The structural segmentation of graphic narratives by and of itself remains nevertheless a quite unstable base for the comparison with poetry. As McHale correctly points out, segmentivity is not an exclusive feature of comics or poetry. The narrative structure of (some kinds of) film is, for instance, strongly determined by the process of selecting and aligning different shots. But what does connect poetry and comics is a particular kind of segmentation, or better: the particular way in which segments are deployed and combined. In comics and in poetry the different segments co-exist in space and this spatial co-existence [4] enables connections between different segments that go beyond the purely sequential. The different segments of a poetic text, for instance, are not merely parts of the textual thread that leads the reader from the first word to the last, but do also constitute a network of meaning in which they refer to each other by virtue of their form and/or content. The best known examples of this kind of reference are undoubtedly rhyme (which is an essentially spatial trope) and its graphic counterparts visual rhyme and braiding. This spatial structure finally appeals to another kind of reading that crosses the reader’s horizontal decoding of the text. Roland Barthes points to these different kinds of reading when he notes in S/Z that “just as rhyme (notably) structures the poem according to the expectation and desire for recurrence [retour] [5], so the hermeneutic terms [6] structure the enigma according to the expectation and desire for its solution” (Barthes 1974 [1970], 75). The often capricious reading trajectory of a comic book (or a verse novel or any other kind of narrative poetry) could then be understood as the result of a difficult negotiation by the reader between the desire to move on, to discover how the story ends and the desire to go back and explore the texture of meaning woven by and through the text.

Graphic Poems

After this significant detour we find, with McHale (2010, 46), “that comics appear to be more akin to poetry, even to prestigious avant-garde poetry, than we might have supposed.” In this perspective, one of the major difficulties for the (still to establish) genre of ‘graphic poetry’ seems to be the necessity to formally demarcate itself from a language that is already (and structurally) defined by a feature (spatial segmentivity) that is central to our understanding of (traditional) poetry. I will not attempt to list the different features (because I am honestly not (yet) able to) that could differentiate graphic poems from graphic narratives, but I do want to stress that the mere absence or ‘weakness’ of a certain narrative drive couldn’t be conclusive. (Literary) Poems on the one hand do often have some kind of narrative quality and non-narrative texts on the other hand are not necessarily poems (think of descriptions, recipes and lists). Martin tom Dieck’s La Fm (1999, 2003 & 2004), for instance, couldn’t be characterized as poetry despite the text’s striking lack of narrative organization. In the end, what and how graphic poetry can be (if it can be at all) remains to be imagined, and drawn of course.

Bibliography

David B. (1998) L’Ascension du Haut Mal 3. Paris: L’Association.

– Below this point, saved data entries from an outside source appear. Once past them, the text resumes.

(** ** The lowest free descriptor *)

Lemma lowest_spec t i : lowest t = Some i <-> t !! i = Some None /\ forall j, (j < i)%nat -> exists d, t !! j = Some (Some d).
Proof.
  revert i. induction t as [|[d|] t IH]; intros i; cbn [lowest]; [split; [done|]; intros [[=] _]| |].
  - split.
    + destruct (lowest t) as [k|] eqn:E; [|done]. intros [= <-]. destruct (proj1 (IH k) eq_refl) as [Hk Hlt]. split; [done|].
      intros [|j] Hj; [by exists d|]. apply Hlt. lia.
    + intros [Hi Hlt]. destruct i as [|i]; [done|]. rewrite (proj2 (IH i)); [done|]. split; [done|]. intros j Hj. apply (Hlt (S j)). lia.
  - split.
    + intros [= <-]. split; [done|]. lia.
    + intros [Hi Hlt]. destruct i as [|i]; [done|]. destruct (Hlt O ltac:(lia)) as [d [=]].
Qed.

Lemma lowest_exists t i : t !! i = Some None -> exists k, lowest t = Some k /\ (k <= i)%nat.
Proof.
  revert i. induction t as [|[d|] t IH]; intros i Hi; [done| |exists O; split; [done|lia]]. destruct i as [|i]; [done|].
  destruct (IH i Hi) as (k & E & Hk). exists (S k). cbn. rewrite E. split; [done|lia].
Qed.

(** Closing 0 or 1 makes it the lowest. *)
Lemma lowest_closed t fd : std_table t -> (fd < 3)%nat -> lowest (<[fd := None]> t) = Some fd.
Proof.
  intros [[d0 H0] [d1 H1] [d2 H2] _] Hfd. apply lowest_spec. assert (fd < length t)%nat by (apply lookup_lt_Some in H2; lia).
  split; [by apply list_lookup_insert_eq|]. intros j Hj. rewrite list_lookup_insert_ne by lia.
  destruct fd as [|[|[|fd]]]; [lia| | |lia]; destruct j as [|[|j]]; (lia || eauto).
Qed.

(** Changing an open descriptor keeps the table standard. *)
Lemma std_table_set t fd d : std_table t -> (fd < 3)%nat -> std_table (<[fd := Some d]> t).
Proof.
  intros [[d0 H0] [d1 H1] [d2 H2] (i & j & Hij & Hi & Hj)] Hfd. assert (fd < length t)%nat by (apply lookup_lt_Some in H2; lia).
  assert (forall k, t !! k = Some None -> k <> fd) as Hne by (intros k Hk ->; destruct fd as [|[|[|fd]]]; (congruence || lia)).
  assert (forall k x, t !! k = Some (Some x) -> exists y, <[fd := Some d]> t !! k = Some (Some y)) as Hop.
  { intros k x Hk. destruct (decide (k = fd)) as [-> |]; [rewrite list_lookup_insert_eq by done; eauto|rewrite list_lookup_insert_ne by done; eauto]. }
  split; [by eapply Hop|by eapply Hop|by eapply Hop|]. exists i, j. split; [done|].
  pose proof (Hne i Hi). pose proof (Hne j Hj). by rewrite !list_lookup_insert_ne by congruence.
Qed.

(** The two descriptors of a new pipe are free ones above the standard ones. *)
Lemma pipe_descriptors t r :
  std_table t -> exists i j, lowest t = Some i /\ lowest (<[i := Some r]> t) = Some j /\ (3 <= i)%nat /\ (3 <= j)%nat /\ i <> j /\
    t !! i = Some None /\ t !! j = Some None.
Proof.
  intros [[d0 H0] [d1 H1] [d2 H2] (x & y & Hxy & Hx & Hy)].
  assert (forall k, t !! k = Some None -> (3 <= k)%nat) as H3 by (intros [|[|[|k]]] Hk; (congruence || lia)).
  destruct (lowest_exists t x Hx) as (i & Ei & Hi). pose proof Ei as [Hti _]%lowest_spec.
  assert (<[i := Some r]> t !! y = Some None) as Hy' by (rewrite list_lookup_insert_ne by lia; done).
  destruct (lowest_exists _ y Hy') as (j & Ej & Hj). pose proof Ej as [Htj _]%lowest_spec.
  assert (i <> j) as Hne. { intros <-. rewrite list_lookup_insert_eq in Htj by (by apply lookup_lt_Some in Hti). done. }
  rewrite list_lookup_insert_ne in Htj by done. exists i, j. split_and!; eauto.
Qed.

(** The descriptors of a child at an end of the pipe. *)
Lemma pipe_child t i j r w fd d :
  std_table t -> (fd < 2)%nat -> (3 <= i)%nat -> (3 <= j)%nat -> i <> j -> t !! i = Some None -> t !! j = Some None ->
  let t2 := <[j := Some w]> (<[i := Some r]> t) in
  (d = Z.of_nat i /\ fd = 0%nat \/ d = Z.of_nat j /\ fd = 1%nat) ->
  lowest (fd_set (Z.of_nat fd) None t2) = Some fd /\
  fd_set (Z.of_nat j) None (fd_set (Z.of_nat i) None (<[fd := mjoin (fd_set (Z.of_nat fd) None t2 !! Z.to_nat d)]> (fd_set (Z.of_nat fd) None t2))) =
  <[fd := Some (if decide (fd = 0%nat) then r else w)]> t.
Proof.
  intros Hstd Hfd Hi3 Hj3 Hij Hi Hj t2 Hd. unfold fd_set. rewrite !Nat2Z.id.
  pose proof (lookup_lt_Some _ _ _ Hi) as Li. pose proof (lookup_lt_Some _ _ _ Hj) as Lj. split.
  - unfold t2. rewrite (list_insert_insert_ne _ fd j), (list_insert_insert_ne _ fd i) by lia.
    apply lowest_spec. pose proof (lowest_closed t fd Hstd ltac:(lia)) as [Hl Hlt]%lowest_spec.
    split; [by rewrite !list_lookup_insert_ne by lia|]. intros k Hk. do 2 rewrite list_lookup_insert_ne by lia. by apply Hlt.
  - assert (mjoin (<[fd := None]> t2 !! Z.to_nat d) = Some (if decide (fd = 0%nat) then r else w)) as ->.
    { unfold t2. destruct Hd as [[-> ->]|[-> ->]]; rewrite Nat2Z.id; rewrite list_lookup_insert_ne by lia; cbn.
      - rewrite list_lookup_insert_ne by done. by rewrite list_lookup_insert_eq.
      - rewrite list_lookup_insert_eq; [done|]. by rewrite length_insert. }
    apply list_eq. intros k. unfold t2.
    destruct (decide (k = j)) as [-> |]; [rewrite list_lookup_insert_eq by (by rewrite !length_insert); rewrite list_lookup_insert_ne by lia; done|].
    rewrite list_lookup_insert_ne by done.
    destruct (decide (k = i)) as [-> |]; [rewrite list_lookup_insert_eq by (by rewrite !length_insert); rewrite list_lookup_insert_ne by lia; done|].
    rewrite list_lookup_insert_ne by done.
    destruct (decide (k = fd)) as [-> |]; [by rewrite !list_lookup_insert_eq by (rewrite ?length_insert; lia)|].
    by rewrite !list_lookup_insert_ne by done.
Qed.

Roland Barthes (1974 [1970]) S/Z. An Essay. Trans. Richard Miller. New York: Hill and Wang.

Pierre Fresnault-Deruelle (1976) “Du linéaire au tabulaire.” In: Communications 24 (24), 7-23.

Nicolas Mahler (2010) Planet Kratochvil. Zürich: Edition Moderne.

Brian McHale (2010) “Narrativity and Segmentivity, or, Poetry in the Gutter.” In: Intermediality and Storytelling. Marina Grishakova & Marie-Laure Ryan (eds.). Berlin: Walter de Gruyter, 27-48.

Martin Rowson (1990) The Waste Land. New York: Harper and Row.

Martin tom Dieck (1999) “La FM” In: Comix 2000. Paris: L’Association, 1785-1789.

__ (2003) “La FM (2)” In: Strapazin 73, 29-33.

__ (2004) “La FM (3)” In: Strapazin 75, 17-21.

Steven Surdiacourt is a doctoral fellow of FWO-Flanders at the University of Leuven (Belgium). His PhD research is devoted to the description of storytelling in graphic narratives. He is a member of the editorial board of Image [&] Narrative.

Read more editions of our Image [&] Narrative column here.

[1] – The choice for pairing up comic artists and poets in the Graphic Poem exhibition, for instance, does not only have practical (the artist knows how to draw and the poet how to write), but also socio-cultural reasons. The very collaboration of artists that have acquired a certain position in their respective fields contributes to the legitimation of this relatively new form. This strategy of cultural legitimation is interestingly opposite to the one that should reinforce the graphic novel’s cultural credentials by promoting the literary model of the single, ‘complete’ author. Do finally note that the collaborative dimension of the project is explicitly thematized on the poster and flyer announcing the exhibition.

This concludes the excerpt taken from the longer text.